(** C4 (counterexample).  Two calls with [length = 4].  With a source of 8
    samples (so source length differs from [length]) the call completes and
    has mixed the whole block into the output.  With the 3-sample source of
    the spec's example the call stops only when the data load runs off the
    source, after 19 buffer accesses.  Neither is a rejection before any
    buffer access. *)
Lemma length_mismatch_not_rejected :
  (Z.of_nat (length [100; 0; 0; 0; 0; 0; 0; 0]) <> 4
   /\ call (replicate 16 0) [100; 0; 0; 0; 0; 0; 0; 0] 128 255 4
      = Done tt {| m_out := 50 :: 99 :: replicate 14 0;
                   m_data := [100; 0; 0; 0; 0; 0; 0; 0];
                   m_trace := block_trace |}
   /\ ~ rejected_before_access (replicate 16 0)
         (call (replicate 16 0) [100; 0; 0; 0; 0; 0; 0; 0] 128 255 4))
  /\ (Z.of_nat (length [100; 0; 0]) <> 4
      /\ call (replicate 16 0) [100; 0; 0] 128 255 4
         = Fault (ReadData 3)
             {| m_out := replicate 16 0;
                m_data := [100; 0; 0];
                m_trace := (ReadOut <$> seq 0 16)
                           ++ [ReadData 0; ReadData 1; ReadData 2] |}
      /\ ~ rejected_before_access (replicate 16 0)
            (call (replicate 16 0) [100; 0; 0] 128 255 4)).
Proof.
  split; (split_and!; [simpl; lia|vm_compute; reflexivity|]);
    intros (_ & Ha & _); vm_compute in Ha; discriminate Ha.
Qed.
(** * youtube-moment: the candidate-retrieval and selection pipeline

    A shallow embedding of [services/youtubeService.ts] and
    [services/geminiService.ts], and the properties of the duration
    classifier, the catalog client, the candidate aggregator and the
    ranking-oracle adapter that the specification states about them. *)

From Stdlib Require Import ZArith NArith List Bool Lia String Ascii.
From Stdlib Require Import Floats.SpecFloat.
From Stdlib Require Import DecimalN DecimalPos DecimalFacts.
Import ListNotations.

Local Open Scope Z_scope.

(** ** JavaScript strings

    A JavaScript string is a sequence of UTF-16 code units.  The regular
    expressions of the two services carry no [u] flag, so they too work on
    code units. *)

Definition jsstring := list N.

Definition lit (s : string) : jsstring :=
  map (fun a => N_of_ascii a) (list_ascii_of_string s).

Definition jsstring_eqb (a b : jsstring) : bool :=
  if list_eq_dec N.eq_dec a b then true else false.

(** ** JavaScript numbers

    A [number] is an IEEE-754 binary64 value; [Floats.SpecFloat] gives its
    arithmetic with round-to-nearest-even.  Integer-valued numbers that the
    services only add, multiply by integers and compare (component counts,
    seconds, result caps) are kept in [Z] and [N]: binary64 arithmetic is
    exact on them up to 2^53.  The numbers read from the strings of the
    catalog can be larger; the statements that depend on their value carry
    the bound. *)

Module Number.

Definition prec : Z := 53.
Definition emax : Z := 1024.

Definition of_Z (z : Z) : spec_float := binary_normalize prec emax z 0 false.

Definition mul : spec_float -> spec_float -> spec_float := SFmul prec emax.
Definition div : spec_float -> spec_float -> spec_float := SFdiv prec emax.

(** The literal [0.8]: the binary64 value nearest to 4/5,
    [0x1.999999999999Ap-1]. *)
Definition lit_0_8 : spec_float := S754_finite false 7205759403792794 (-53).

(** [Math.floor] of a finite value, as an integer.  The non-finite values
    (which [Math.floor] returns unchanged) do not arise from products of
    integers below 2^1000; they are mapped to 0. *)
Definition floor (x : spec_float) : Z :=
  match x with
  | S754_finite s m e => Z.shiftl (cond_Zopp s (Zpos m)) e
  | _ => 0
  end.

End Number.

(** ** Duration classifier ([youtubeService.ts], [getDurationRange]) *)

Record DurationBand := { band_min : Z; band_max : Z }.

Definition getDurationRange (targetMinutes : Z) : DurationBand :=
  let t := Number.of_Z targetMinutes in
  let minSeconds :=
    Z.max 60 (Number.floor
                (Number.mul (Number.mul t Number.lit_0_8) (Number.of_Z 60))) in
  let maxSeconds :=
    Number.floor (Number.mul (Number.mul t (Number.of_Z 2)) (Number.of_Z 60)) in
  {| band_min := minSeconds; band_max := maxSeconds |}.

(** [minutesToSeconds] *)
Definition minutesToSeconds (minutes : Z) : Z := minutes * 60.

(** The formula of the specification, in exact arithmetic:
    [min = max(60, floor(target*0.8*60))], [max = floor(target*2*60)], with
    0.8 the rational 8/10. *)
Definition getDurationRange_spec (target : Z) : DurationBand :=
  {| band_min := Z.max 60 ((target * 8 * 60) / 10);
     band_max := target * 2 * 60 |}.

Definition band_eqb (a b : DurationBand) : bool :=
  (band_min a =? band_min b) && (band_max a =? band_max b).

(** ** Characters and decimal numerals *)

Definition ch (a : ascii) : N := N_of_ascii a.

Definition is_digit (c : N) : bool := ((48 <=? c) && (c <=? 57))%N.

(** [\w] is [[A-Za-z0-9_]]. *)
Definition is_word (c : N) : bool :=
  (((65 <=? c) && (c <=? 90)) || ((97 <=? c) && (c <=? 122))
   || is_digit c || (c =? 95))%N.

(** [\s], which is also what [trim] removes: the WhiteSpace and
    LineTerminator code points of ECMAScript. *)
Definition is_space (c : N) : bool :=
  (((9 <=? c) && (c <=? 13)) || (c =? 32) || (c =? 160) || (c =? 5760)
   || ((8192 <=? c) && (c <=? 8202)) || (c =? 8232) || (c =? 8233)
   || (c =? 8239) || (c =? 8287) || (c =? 12288) || (c =? 65279))%N.

Fixpoint digits_of_uint (u : Decimal.uint) : jsstring :=
  match u with
  | Decimal.Nil => []
  | Decimal.D0 u => 48%N :: digits_of_uint u
  | Decimal.D1 u => 49%N :: digits_of_uint u
  | Decimal.D2 u => 50%N :: digits_of_uint u
  | Decimal.D3 u => 51%N :: digits_of_uint u
  | Decimal.D4 u => 52%N :: digits_of_uint u
  | Decimal.D5 u => 53%N :: digits_of_uint u
  | Decimal.D6 u => 54%N :: digits_of_uint u
  | Decimal.D7 u => 55%N :: digits_of_uint u
  | Decimal.D8 u => 56%N :: digits_of_uint u
  | Decimal.D9 u => 57%N :: digits_of_uint u
  end.

Fixpoint uint_of_digits (ds : jsstring) : Decimal.uint :=
  match ds with
  | [] => Decimal.Nil
  | c :: r =>
      let u := uint_of_digits r in
      match c with
      | 48%N => Decimal.D0 u | 49%N => Decimal.D1 u | 50%N => Decimal.D2 u
      | 51%N => Decimal.D3 u | 52%N => Decimal.D4 u | 53%N => Decimal.D5 u
      | 54%N => Decimal.D6 u | 55%N => Decimal.D7 u | 56%N => Decimal.D8 u
      | 57%N => Decimal.D9 u
      | _ => Decimal.Nil
      end
  end.

(** [n.toString()] for a non-negative integer. *)
Definition toString (n : N) : jsstring := digits_of_uint (N.to_uint n).

(** [parseInt(ds, 10)] on a run of decimal digits. *)
Definition parseInt_digits (ds : jsstring) : N := N.of_uint (uint_of_digits ds).

(** [s.padStart(target, c)] for a one-character filler. *)
Definition padStart (target : nat) (c : N) (s : jsstring) : jsstring :=
  repeat c (target - List.length s) ++ s.

(** ** ISO-8601 durations ([youtubeService.ts], [formatDuration])

    The pattern [/PT(?:(\d+)H)?(?:(\d+)M)?(?:(\d+)S)?/] is not anchored:
    [match] takes the leftmost position where [PT] stands.  Each optional
    group is greedy and what follows it can always match the empty string, so
    a group captures exactly when a non-empty run of digits is followed by its
    letter, and is skipped otherwise. *)

Fixpoint span_digits (s : jsstring) : jsstring * jsstring :=
  match s with
  | c :: r =>
      if is_digit c then let (ds, rest) := span_digits r in (c :: ds, rest)
      else ([], s)
  | [] => ([], [])
  end.

(** [(?:(\d+)X)?] at the head of [s]: the capture, and what is left. *)
Definition component (unit : N) (s : jsstring) : option jsstring * jsstring :=
  match span_digits s with
  | (d :: ds, c :: rest) =>
      if (c =? unit)%N then (Some (d :: ds), rest) else (None, s)
  | _ => (None, s)
  end.

(** The captures [match[1]], [match[2]], [match[3]]; [None] is [undefined]. *)
Definition Captures : Type := option jsstring * option jsstring * option jsstring.

Definition match_here (s : jsstring) : option Captures :=
  match s with
  | p :: t :: r =>
      if ((p =? ch "P") && (t =? ch "T"))%N then
        let (h, r1) := component (ch "H") r in
        let (m, r2) := component (ch "M") r1 in
        let (sec, _) := component (ch "S") r2 in
        Some (h, m, sec)
      else None
  | _ => None
  end.

Fixpoint durationMatch (s : jsstring) : option Captures :=
  match match_here s with
  | Some c => Some c
  | None => match s with
            | [] => None
            | _ :: r => durationMatch r
            end
  end.

(** [g || '0'] on a capture: [undefined] and the empty string are falsy. *)
Definition capture_or (g : option jsstring) (dflt : jsstring) : jsstring :=
  match g with
  | Some (c :: r) => c :: r
  | _ => dflt
  end.

Definition formatDuration (isoDuration : jsstring) : jsstring :=
  match durationMatch isoDuration with
  | None => lit "0:00"
  | Some (h, m, s) =>
      let hours := parseInt_digits (capture_or h (lit "0")) in
      let minutes := parseInt_digits (capture_or m (lit "0")) in
      let seconds := parseInt_digits (capture_or s (lit "0")) in
      if (0 <? hours)%N then
        toString hours ++ lit ":" ++ padStart 2 (ch "0") (toString minutes)
          ++ lit ":" ++ padStart 2 (ch "0") (toString seconds)
      else
        toString minutes ++ lit ":" ++ padStart 2 (ch "0") (toString seconds)
  end.

(** The seconds a duration stands for, as [searchVideos] computes them.
    The arithmetic here is that of the integers; [parseInt] and binary64
    agree with it as long as the total, and so each component, is at most
    [Number.MAX_SAFE_INTEGER], and round beyond.  The statements that depend
    on the value read say so ([exact_duration] below).  Against bounds
    below that limit, as the pipeline's are, rounding changes no
    comparison. *)
Definition totalSeconds (c : Captures) : Z :=
  let '(h, m, s) := c in
  let hours := parseInt_digits (capture_or h (lit "0")) in
  let minutes := parseInt_digits (capture_or m (lit "0")) in
  let seconds := parseInt_digits (capture_or s (lit "0")) in
  Z.of_N hours * 3600 + Z.of_N minutes * 60 + Z.of_N seconds.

- - -

- Task item -
Your answer should consist only of the lines above between the line holding "Definition is_space (c" and the line holding "(** [s.padStart(target, c)]", inclusive, each transcribed exactly.

- Written answer -
Definition is_space (c : N) : bool :=
  (((9 <=? c) && (c <=? 13)) || (c =? 32) || (c =? 160) || (c =? 5760)
   || ((8192 <=? c) && (c <=? 8202)) || (c =? 8232) || (c =? 8233)
   || (c =? 8239) || (c =? 8287) || (c =? 12288) || (c =? 65279))%N.

Fixpoint digits_of_uint (u : Decimal.uint) : jsstring :=
  match u with
  | Decimal.Nil => []
  | Decimal.D0 u => 48%N :: digits_of_uint u
  | Decimal.D1 u => 49%N :: digits_of_uint u
  | Decimal.D2 u => 50%N :: digits_of_uint u
  | Decimal.D3 u => 51%N :: digits_of_uint u
  | Decimal.D4 u => 52%N :: digits_of_uint u
  | Decimal.D5 u => 53%N :: digits_of_uint u
  | Decimal.D6 u => 54%N :: digits_of_uint u
  | Decimal.D7 u => 55%N :: digits_of_uint u
  | Decimal.D8 u => 56%N :: digits_of_uint u
  | Decimal.D9 u => 57%N :: digits_of_uint u
  end.

Fixpoint uint_of_digits (ds : jsstring) : Decimal.uint :=
  match ds with
  | [] => Decimal.Nil
  | c :: r =>
      let u := uint_of_digits r in
      match c with
      | 48%N => Decimal.D0 u | 49%N => Decimal.D1 u | 50%N => Decimal.D2 u
      | 51%N => Decimal.D3 u | 52%N => Decimal.D4 u | 53%N => Decimal.D5 u
      | 54%N => Decimal.D6 u | 55%N => Decimal.D7 u | 56%N => Decimal.D8 u
      | 57%N => Decimal.D9 u
      | _ => Decimal.Nil
      end
  end.

(** [n.toString()] for a non-negative integer. *)
Definition toString (n : N) : jsstring := digits_of_uint (N.to_uint n).

(** [parseInt(ds, 10)] on a run of decimal digits. *)
Definition parseInt_digits (ds : jsstring) : N := N.of_uint (uint_of_digits ds).

(** [s.padStart(target, c)] for a one-character filler. *)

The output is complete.